3.2 The Fable of “The Boy Who Cried Wolf”
Let event $A$ be “the boy lies,” and event $B$ be “the boy is trustworthy.”
Assume the villagers’ initial impression of the boy is $P(B)=0.8$, $P(\overline{B})=0.2$.
First, substitute the villagers’ perspective of conditional probability, and assume initial values:
$$ \begin{cases} \text{The boy is trustworthy and lies: } P(A|B)=0.1\\ \text{The boy is untrustworthy and lies: } P(A|\overline{B})=0.5 \end{cases}\ $$ After the boy lies, the villagers will reassess their trust in the boy, so the premise is that the boy has lied, and trust is represented as $P(B|A)$.
After the first lie, substitute into Bayes’ equation:
$$
\begin{align*}
P(B|A) & = \frac{P(B)P(A|B)}{P(B)P(A|B) + P(\bar B)P(A|\bar B) } \\
& = \frac{0.8\times0.1}{0.8\times0.1 + 0.2\times0.5} = 0.444
\end{align*}
$$
That is, the villagers’ trust in the boy changes as follows:
$$ \text{Prior Probability} \begin{cases} P(B)=0.8\\ P(\overline{B})=0.2 \end{cases} \stackrel{\text{After one lie}}{\longrightarrow}\text{Posterior Probability} \begin{cases} P(B|A)=0.444\\ P(\overline{B}|A)=0.556 \end{cases} $$ That is, after one lie, the villagers’ trust in the boy becomes $P({B})=0.444$ and $P({B})=0.556$.
Similarly, after the second lie, trust becomes:
$$ P(B|A) = \frac{0.444\times0.1}{0.444\times0.1 + 0.556\times0.5} = 0.138 $$ In summary, after two lies, the villagers’ trust in the boy changes from $P(B)=0.8$ to $P(B)=0.138$.

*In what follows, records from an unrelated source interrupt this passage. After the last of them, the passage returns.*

(** What the gradient with respect to the inputs reads, axis by axis. *)
Lemma inputs_tap (ff : bool) (ss dil K Np o k : list Z) :
  List.length K = 2%nat \/ List.length K = 3%nat ->
  List.length ss = List.length K -> List.length dil = List.length K ->
  List.length Np = List.length K ->
  in_box (strided_sizes (valid_sizes Np (dilated K dil)) ss) o = true ->
  in_box K k = true ->
  (fun y => if ff
            then view_inverse (map (fun n => Strided (n - 1) (-1) n) Np) y
            else y)
    (view_index
       (shift_views (view_index (step_views K dil) k)
          (valid_sizes Np (dilated K dil)))
       ((fun x => if ff
                  then view_inverse
                         (map (fun n => Strided (n - 1) (-1) n)
                            (valid_sizes Np (dilated K dil))) x
                  else x)
          (view_index
             (zip_with (fun s o => Strided 0 s o) ss
                (strided_sizes (valid_sizes Np (dilated K dil)) ss)) o)))
  = tap ff ss dil K o k.
Proof.
  intros Hcd Hss Hdil HNp Ho Hk.
  pose proof (in_box_length _ _ Ho) as Lo.
  pose proof (in_box_length _ _ Hk) as Lk.
  rewrite strided_sizes_length in Lo
    by (unfold valid_sizes; rewrite zip_with_length;
        rewrite ?dilated_length; lia).
  unfold valid_sizes in Lo. rewrite zip_with_length in Lo
    by (rewrite ?dilated_length; lia).
  clear Ho Hk. cbv beta.
  destruct Hcd as [E | E]; rewrite E in *; list_lengths;
    unfold shift_views, valid_sizes, strided_sizes, dilated, step_views,
      zip_with in *;
    cbn [combine map fst snd repeat] in *;
    destruct ff;
    cbn [view_index view_inverse vsub vadd combine map fst snd tap];
    repeat (apply cons_eq;
            [rewrite ?div_minus_one; unfold dilated_size; ring |]);
    reflexivity.
Qed.

(** ** The forward operator *)

Lemma pads_of_length (bm : border_mode_t) (D : list Z) :
  List.length (pads_of bm D) = List.length D.
Proof. unfold pads_of. now rewrite length_map, length_seq. Qed.

Lemma axis_pads_nonneg (m : axis_mode) (dk : Z) :
  resolved_axis_mode m = true -> 1 <= dk ->
  0 <= fst (axis_pads m dk) /\ 0 <= snd (axis_pads m dk).
Proof.
  intros Hm Hdk. unfold axis_pads, spec_pads.
  destruct m as [s | v | [| a [| b [| c t]]]]; simpl in Hm; try discriminate.
  - destruct (String.eqb s "half").
    + cbn [fst snd]. pose proof (Z.div_pos dk 2). lia.
    + destruct (String.eqb s "full"); [cbn [fst snd]; lia |].
      destruct (String.eqb s "valid"); cbn [fst snd]; lia.
  - cbn [fst snd]. apply Z.leb_le in Hm. lia.
  - apply andb_true_iff in Hm as [Ha Hb].
    apply Z.leb_le in Ha. apply Z.leb_le in Hb. cbn [fst snd]. lia.
Qed.

Lemma pads_of_nonneg (cd : Z) (bm : border_mode_t) (D : list Z) :
  stored_border_mode cd bm -> len D = cd ->
  Forall (fun d => 1 <= d) D ->
  Forall (fun p => 0 <= fst p /\ 0 <= snd p) (pads_of bm D).
Proof.
  intros Hbm HD HD1. unfold pads_of. apply Forall_forall. intros p Hp.
  apply in_map_iff in Hp as (i & <- & Hi). apply in_seq in Hi.
  apply axis_pads_nonneg.
  - apply (stored_border_mode_resolved cd bm i Hbm). unfold len in HD. lia.
  - rewrite Forall_forall in HD1. apply HD1, nth_In. lia.
Qed.

Lemma padded_no_pads (N : list Z) (pads : list (Z * Z)) :
  existsb (fun p => negb (pad_is_zero p)) pads = false ->
  List.length N = List.length pads ->
  padded N pads = N
  /\ zip_with (fun n p => Strided (fst p) 1 n) N pads = full_views N.
Proof.
  revert pads. induction N as [| n N IH]; intros pads E Hlen.
  - split; reflexivity.
  - destruct pads as [| [pl pr] pads]; [discriminate |].
    cbn [existsb] in E. apply orb_false_iff in E as [E1 E2].
    apply negb_false_iff in E1. unfold pad_is_zero in E1. cbn [fst snd] in E1.
    apply andb_true_iff in E1 as [El Er].
    apply Z.eqb_eq in El. apply Z.eqb_eq in Er. subst.
    destruct (IH pads E2 ltac:(simpl in Hlen; lia)) as [I1 I2].
    unfold padded, zip_with in *. cbn [combine map fst snd full_views].
    rewrite I1, I2. split; [f_equal; lia | reflexivity].
Qed.

Section Forward.
Context {R : Type} `{Scalar R}.

Add Ring scalar_ring_forward : scalar_ring.

Lemma item_scatter (shp : list Z) (vs : list axis_view) (v : ndarray R)
    (i : list Z) :
  item (scatter shp vs v) i
  = if in_view vs i then item v (view_inverse vs i) else rzero.
Proof. reflexivity. Qed.

(** The block of [perform] that pads the image. *)
Lemma pad_block_ok (self : ConvOp) (img : ndarray R) (mode : border_mode_t)
    (B C : Z) (N : list Z) (pads : list (Z * Z)) :
  shape img = B :: C :: N ->
  len N = convdim self -> len pads = convdim self ->
  0 <= B -> 0 <= C -> Forall (fun n => 0 <= n) N ->
  Forall (fun p => 0 <= fst p /\ 0 <= snd p) pads ->
  exists P mode',
    (if existsb (fun p => negb (pad_is_zero p)) pads
     then new_img <- zero_pad self img pads ;; Ok (BStr "valid", new_img)
     else Ok (mode, img)) = Ok (mode', P)
    /\ (if existsb (fun p => negb (pad_is_zero p)) pads
        then zero_pad self img pads else Ok img) = Ok P
    /\ shape P = B :: C :: padded N pads
    /\ (forall i, in_box (B :: C :: padded N pads) i = true ->
                  item P i = item (zero_padded B C N pads img) i)
    /\ mode' = (if existsb (fun p => negb (pad_is_zero p)) pads
                then BStr "valid" else mode).
Proof.
  intros Hi HN Hp HB HC HN0 Hp0.
  destruct (existsb (fun p => negb (pad_is_zero p)) pads) eqn:E.
  - rewrite (zero_pad_ok self img B C N pads) by assumption. cbn [bind].
    eexists. eexists. repeat split; reflexivity.
  - exists img, mode.
    destruct (padded_no_pads N pads E ltac:(unfold len in *; lia)) as [E1 E2].
    rewrite E1. repeat split; try reflexivity; try assumption.
    intros i Hbox. unfold zero_padded. rewrite item_scatter.
    unfold pad_views. rewrite E2.
    change (Strided 0 1 B :: Strided 0 1 C :: full_views N)
      with (full_views (B :: C :: N)).
    rewrite in_view_full, view_inverse_full by
        (try assumption; now apply in_box_length).
    reflexivity.
Qed.

(** The block that flips the kernel when [filter_flip] is not set. *)
Lemma flip_block_ok (cd : Z) (b : bool) (kern : ndarray R) (lead K : list Z) :
  shape kern = lead ++ K -> len K = cd ->
  Forall (fun n => 0 <= n) lead -> Forall (fun k => 0 <= k) K ->
  (if b
   then getitem kern
          (repeat slice_all (Z.to_nat (ndim kern - cd))
             ++ repeat (slice_step (-1)) (Z.to_nat cd))
   else Ok kern) = Ok (flipped_if b lead K kern).
Proof.
  intros Hk HK Hlead HK0. unfold flipped_if. destruct b; [| reflexivity].
  unfold ndim, len in *. rewrite Hk, length_app.
  replace (Z.to_nat _) with (List.length lead) by lia.
  replace (Z.to_nat cd) with (List.length K) by lia.
  now apply getitem_flip.
Qed.

Lemma shape_flipped_if (b : bool) (lead K : list Z) (a : ndarray R) :
  shape a = lead ++ K -> shape (flipped_if b lead K a) = lead ++ K.
Proof.
  intros Ha. unfold flipped_if. destruct b; [| exact Ha].
  cbn [gather shape]. apply view_shape_flip.
Qed.

(** [AbstractConv.perform] with one kernel for all positions. *)
Lemma perform_shared_ok (self : ConvOp) (img kern : ndarray R)
    (B c1 oco : Z) (N K : list Z) :
  op_ok self -> unshared self = false -> sizes_ok self N K ->
  0 <= B -> 0 <= c1 -> 0 <= oco ->
  shape img = B :: num_groups self * c1 :: N ->
  shape kern = num_groups self * oco :: c1 :: K ->
  exists out,
    AbstractConv_perform self img kern = Ok out
    /\ shape out = B :: num_groups self * oco :: op_out_sizes self N K
    /\ forall b g n o,
         0 <= b < B -> 0 <= g < num_groups self -> 0 <= n < oco ->
         in_box (op_out_sizes self N K) o = true ->
         item out (b :: (g * oco + n) :: o)
         = forward_item self c1 oco K
             (item (zero_padded B (num_groups self * c1) N (op_pads self K)
                      img))
             (item kern) b g n o.
Proof.
  intros (Hcd & Hbm & Hss & Hfd & HG & _ & Hss1 & Hfd1) Hus
    (HN & HK & HN1 & HK1 & Hfit) HB Hc1 Hoco Hi Hk.
  set (G := num_groups self) in *.
  set (D := op_dilated self K) in *.
  set (pads := op_pads self K) in *.
  set (Np := op_padded self N K) in *.
  set (X := op_full_res self N K) in *.
  assert (LK : List.length K = Z.to_nat (convdim self)) by (unfold len in HK; lia).
  assert (LN : List.length N = List.length K) by (unfold len in *; lia).
  assert (Lss : List.length (subsample self) = List.length K)
    by (unfold len in *; lia).
  assert (Lfd : List.length (filter_dilation self) = List.length K)
    by (unfold len in *; lia).
  assert (LD : List.length D = List.length K)
    by (apply dilated_length; lia).
  assert (HD1 : Forall (fun d => 1 <= d) D) by (now apply dilated_pos).
  assert (Lp : List.length pads = List.length K)
    by (unfold pads, op_pads; rewrite pads_of_length; exact LD).
  assert (Hp0 : Forall (fun p => 0 <= fst p /\ 0 <= snd p) pads).
  { apply (pads_of_nonneg (convdim self)); try assumption.
    unfold len in *. change (op_dilated self K) with D. lia. }
  assert (LNp : List.length Np = List.length K)
    by (unfold Np, op_padded; rewrite padded_length; fold pads; lia).
  assert (LX : List.length X = List.length K)
    by (unfold X, op_full_res, valid_sizes; rewrite zip_with_length;
        fold Np D; lia).
  assert (HNp1 : Forall (fun n => 0 <= n) Np).
  { apply padded_nonneg; [now apply Forall_pos_nonneg | exact Hp0]. }
  unfold AbstractConv_perform.
  rewrite Hk. change (G * oco :: c1 :: K) with ([G * oco; c1] ++ K).
  rewrite dilated_shape_ok by (unfold len in *; lia).
  cbn [bind]. rewrite Hus. cbn [andb]. cbv zeta.
  assert (HlenD : len (dilated K (filter_dilation self)) = convdim self).
  { unfold len in *. rewrite dilated_length; lia. }
  rewrite (border_mode_to_pad_ok (convdim self)) by assumption.
  cbn [bind].
  change (dilated K (filter_dilation self)) with D.
  change (pads_of (border_mode self) D) with pads.
  destruct (pad_block_ok self img (border_mode self) B (G * c1) N pads)
    as (P & mode' & E1 & _ & SP & IP & _);
    try assumption; try (unfold len in *; lia); try nia;
    try (now apply Forall_pos_nonneg).
  rewrite E1. cbn [bind].
  rewrite (flip_block_ok (convdim self) (negb (filter_flip self)) kern
             [G * oco; c1] K)
    by (try assumption; try (now apply Forall_pos_nonneg);
        repeat constructor; nia).
  cbn [bind].
  set (Kf := flipped_if (negb (filter_flip self)) [G * oco; c1] K kern).
  assert (HNpos : Forall (fun n => 1 <= n) Np) by (now apply padded_pos).
  assert (SKf : shape Kf = G * oco :: c1 :: K)
    by (unfold Kf; now rewrite shape_flipped_if).
  assert (Hfit' : "valid"%string = "valid"%string ->
                  Forall (fun n => 1 <= n)
                    (valid_sizes Np (dilated K (filter_dilation self))))
    by (intros _; exact Hfit).
  destruct (conv_shared_spec self P Kf "valid" (filter_dilation self)
              "forward" B c1 G oco Np K)
    as (Y & EY & SY & IY); try assumption; try reflexivity;
    try (unfold len in *; lia); auto.
  fold G. rewrite EY. cbn [bind].
  rewrite subsample_slices_ok by exact Hss. cbn [bind].
  change (conv_sizes "valid" Np (dilated K (filter_dilation self)))
    with X in *.
  pose proof (getitem_strides Y [B; G * oco] X (subsample self) SY) as Eg.
  cbn [List.length repeat app] in Eg.
  rewrite Eg; try assumption; try lia; [| repeat constructor; nia].
  eexists. split; [reflexivity |]. split.
  - cbn [gather shape]. rewrite view_shape_sub; [reflexivity |].
    rewrite strided_sizes_length; lia.
  - intros b g n o Hb Hg Hn Ho. cbn [gather item].
    unfold sub_views. cbn [full_views map app].
    rewrite !view_index_unit_cons.
    assert (Hvalid : Forall2 valid_view
                       (zip_with (fun s o => Strided 0 s o) (subsample self)
                          (strided_sizes X (subsample self))) X).
    { apply (axis_views_valid (map slice_step (subsample self))).
      - now apply Forall_pos_nonneg.
      - apply axis_views_strides; try assumption. lia. }
    assert (Ho' : in_box (view_shape
                            (zip_with (fun s o => Strided 0 s o)
                               (subsample self)
                               (strided_sizes X (subsample self)))) o = true).
    { rewrite view_shape_zip_strides; [exact Ho |].
      rewrite strided_sizes_length; lia. }
    destruct (view_index_in_box _ _ _ Hvalid Ho') as (Hx & _ & _).
    rewrite IY by assumption.
    unfold forward_item. apply sum_range_ext. intros c Hc.
    assert (Hcd' : List.length K = 2%nat \/ List.length K = 3%nat)
      by (destruct Hcd as [E | E]; rewrite E in LK; [left | right]; exact LK).
    assert (Hread : forall (ff : bool) k, in_box K k = true ->
               conv_read "valid" Np (dilated K (filter_dilation self))
                 (fun p => item P (b :: (g * c1 + c) :: p))
                 (view_index
                    (zip_with (fun s o => Strided 0 s o) (subsample self)
                       (strided_sizes X (subsample self))) o)
                 (view_index (step_views K (filter_dilation self))
                    (if ff then k
                     else view_inverse
                            (map (fun n => Strided (n - 1) (-1) n) K) k))
               = item (zero_padded B (G * c1) N pads img)
                   (b :: (g * c1 + c)
                      :: tap ff (subsample self) (filter_dilation self) K o k)).
    { intros ff k Hk'.
      destruct (read_tap ff (subsample self) (filter_dilation self) K Np o k)
        as [Et Hin]; try assumption.
      unfold conv_read. cbn [String.eqb Ascii.eqb Bool.eqb].
      change (valid_sizes Np (dilated K (filter_dilation self))) with X in Et.
      rewrite Et.
      apply IP. apply in_box_intro; [lia |].
      apply in_box_intro; [nia | exact Hin]. }
    unfold Kf, flipped_if. destruct (filter_flip self) eqn:Eff; cbn [negb].
    + apply sum_box_ext. intros k Hk'. now rewrite (Hread true k Hk').
    + cbn [gather item]. unfold flip_views. cbn [full_views map app].
      pose (h := fun i j : list Z =>
              rmul (conv_read "valid" Np (dilated K (filter_dilation self))
                      (fun p => item P (b :: (g * c1 + c) :: p))
                      (view_index
                         (zip_with (fun s o => Strided 0 s o)
                            (subsample self)
                            (strided_sizes X (subsample self))) o)
                      (view_index (step_views K (filter_dilation self)) j))
                   (item kern ((g * oco + n) :: c :: i))).
      assert (Hvf : Forall2 valid_view
                      (map (fun n => Strided (n - 1) (-1) n) K) K).
      { apply (axis_views_valid (repeat (slice_step (-1)) (List.length K))).
        - now apply Forall_pos_nonneg.
        - apply axis_views_flips. now apply Forall_pos_nonneg. }
      pose proof (sum_box_view _ _ h Hvf) as Esv.
      rewrite view_shape_flips in Esv.
      rewrite (sum_box_ext K _
                 (fun k => h (view_index
                                (map (fun n => Strided (n - 1) (-1) n) K) k) k))
        by (intros k _; unfold h; now rewrite !view_index_unit_cons).
      etransitivity; [symmetry; exact Esv |].
      apply sum_box_ext. intros k Hk'.
      rewrite in_view_flips by exact Hk'. unfold h.
      now rewrite (Hread false k Hk').
Qed.
End Forward.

This is how repeated lies lead to a loss of trust.
The meaning of Bayesian estimation is to adjust probability values based on parameters at any time. Like Sherlock Holmes’ reasoning, first list all possibilities, and as evidence increases, update the belief values for each possibility.
Another school of thought is the frequentist approach, where the real parameters are fixed, and a large amount of data is used to estimate the real parameters.
From this perspective, Bayesian estimation is even a worldview.